One way is not necessarily better than the other. Therefore safety judgements require a thorough understanding of how various safety factors interface and integrate to a whole. They require an in-depth knowledge of safety related technical and physical issues, as well as of design details, of each nuclear facility. It is equally important to be well aware of the culture in which the plant is operated. This knowledge of individual technical and cultural issues as they apply to each plant, is fundamental for someone who takes on the responsibility to regulate and supervise nuclear safety. Such knowledge exists today with national nuclear regulators.

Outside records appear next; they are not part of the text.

Lemma exec_grows MACHINE_NAME w a :
  preserves registry_grows (run MACHINE_NAME w a).
Proof.
  destruct a; simpl.
  - eapply keeps_registry_grows; [|apply start_keeps]. by intros ?? [= _ _ _ ? _].
  - eapply keeps_registry_grows; [|apply stop_keeps]. by intros ?? [= _ _ ? _ _].
  - eapply keeps_registry_grows; [|apply discover_keeps]. by intros ?? [= _ ? _].
  - unfold timeout. preserves_tac.
    eapply keeps_registry_grows; [|apply discover_keeps]. by intros ?? [= _ ? _].
  - unfold readyRead_emit, _readSocket. preserves_tac. apply drain_grows.
  - unfold _onGlobalContainerStackChanged. case_decide.
    + eapply keeps_registry_grows; [|apply start_keeps].
      by intros ?? [= _ _ _ ? _].
    + eapply keeps_registry_grows; [|apply stop_keeps].
      by intros ?? [= _ _ ? _ _].
  - preserves_tac. unfold registry_grows. done.
  - unfold update_socket. preserves_tac. unfold registry_grows. done.
Qed.

(** X11: the registry only grows.  Whatever the plugin does and receives,
    every record of the registry stays where it is, with the content it had
    when it was registered. *)
Theorem registry_only_grows MACHINE_NAME w st (actions : list Action) :
  output_devices st ⊆ output_devices (exec_all MACHINE_NAME w st actions).
Proof.
  unfold exec_all. revert st.
  induction actions as [|a actions IH]; intros st; simpl; [done|].
  etrans; [apply (exec_grows MACHINE_NAME w a st)|apply IH].
Qed.

Lemma parse_fields_id (msg : list N) adv :
  parse_fields msg = Ok (Some adv) →
  device_id adv = name adv ++ chr "@" :: address adv
  ∧ (chr "@" ∉ name adv) ∧ (chr "@" ∉ address adv).
Proof.
  unfold parse_fields.
  destruct (split (chr "|") msg) as [|part0 rest]; [done|].
  case_decide; [|done].
  destruct (split (chr "@") part0) as [|x [|y [|z l]]] eqn:Hs; try done.
  destruct (parse_properties rest ∅) as [props|e]; [|done].
  intros [= <-]. simpl. by apply split_two.
Qed.

Lemma adds_accepted_preorder MACHINE_NAME : PreOrder (adds_accepted MACHINE_NAME).
Proof.
  split.
  - intros st key device H. by left.
  - intros st1 st2 st3 H1 H2 key device H.
    destruct (H2 key device H) as [H'|H']; [by apply H1|by right].
Qed.

#[global] Existing Instance adds_accepted_preorder.

Lemma parseMessage_adds_accepted MACHINE_NAME ip msg :
  preserves (adds_accepted MACHINE_NAME) (__parseMessage MACHINE_NAME ip msg).
Proof.
  intros st key device. unfold __parseMessage. unfold_M.
  destruct (parse_fields msg) as [[adv|]|e] eqn:Hparse; simpl; try by left.
  case_decide as Hmodel; simpl; [by left|].
  destruct (output_devices st !! device_id adv) as [d|] eqn:Hd.
  - rewrite (register_known adv d st Hd). simpl. by left.
  - rewrite (register_unknown adv st Hd). simpl.
    intros [[<- <-]|[_ Hold]]%lookup_insert_Some; [|by left].
    right. destruct (parse_fields_id msg adv Hparse) as (Hid & ? & ?).
    split_and!; simpl; [done| |by exists (name adv)].
    by destruct (decide (properties adv !! u "model" = Some MACHINE_NAME)).
Qed.

Lemma drain_adds_accepted MACHINE_NAME socket pending :
  preserves (adds_accepted MACHINE_NAME) (drain MACHINE_NAME socket pending).
Proof.
  induction pending as [|datagram rest IH]; simpl.
  - preserves_tac.
  - unfold set_pending, update_socket.
    preserves_tac; try apply parseMessage_adds_accepted; try apply IH.
    intros key device H. by left.
Qed.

Essential input towards maintaining and enhancing a high level of safety derives from that information and experience is exchanged from research activities, from events and from day to day operation of an international, a regional as well as of a national level. In addition, national regulators must have the power to promptly react to new safety concerns that are identified. To support the national regulators in their oversight there has to be a national legal framework.
Several countries in Europe use the IAEA Safety Standards as a basis for formulating national regulations. These Standards have to be seen as good practices or tools for benchmarking. They can not be used as national legal requirements without appropriate adaptation.
Harmonisation of safety approaches in Europe
After establishing WENRA two working groups were launched to harmonise safety approaches between countries in Europe - Reactor Harmonisation Working Group (RHWG) and Working Group on Waste and Decommissioning (WGWD). The aim was to continuously improve safety and to reduce unnecessary differences between the countries. It was recognised at the time when the working group on reactor safety was established that no specific indication was identified that the safety level reached with the most recent national requirements in WENRA countries was insufficient.
The mandate of the working groups was to analyse the current situation and the different safety approaches, compare individual national regulatory approaches with the IAEA Safety Standards, identify any differences and propose a way forward to possibly eliminate the differences. The proposals were expected to be based on the best practices among the most advanced requirements for existing power reactors and nuclear waste facilities.
In March 2010 WENRA decided to initiate work concerning benchmarking of European inspection practices for components and structures of nuclear facilities and created The WENRA Inspection Group (WIG), which concluded its work in 2012.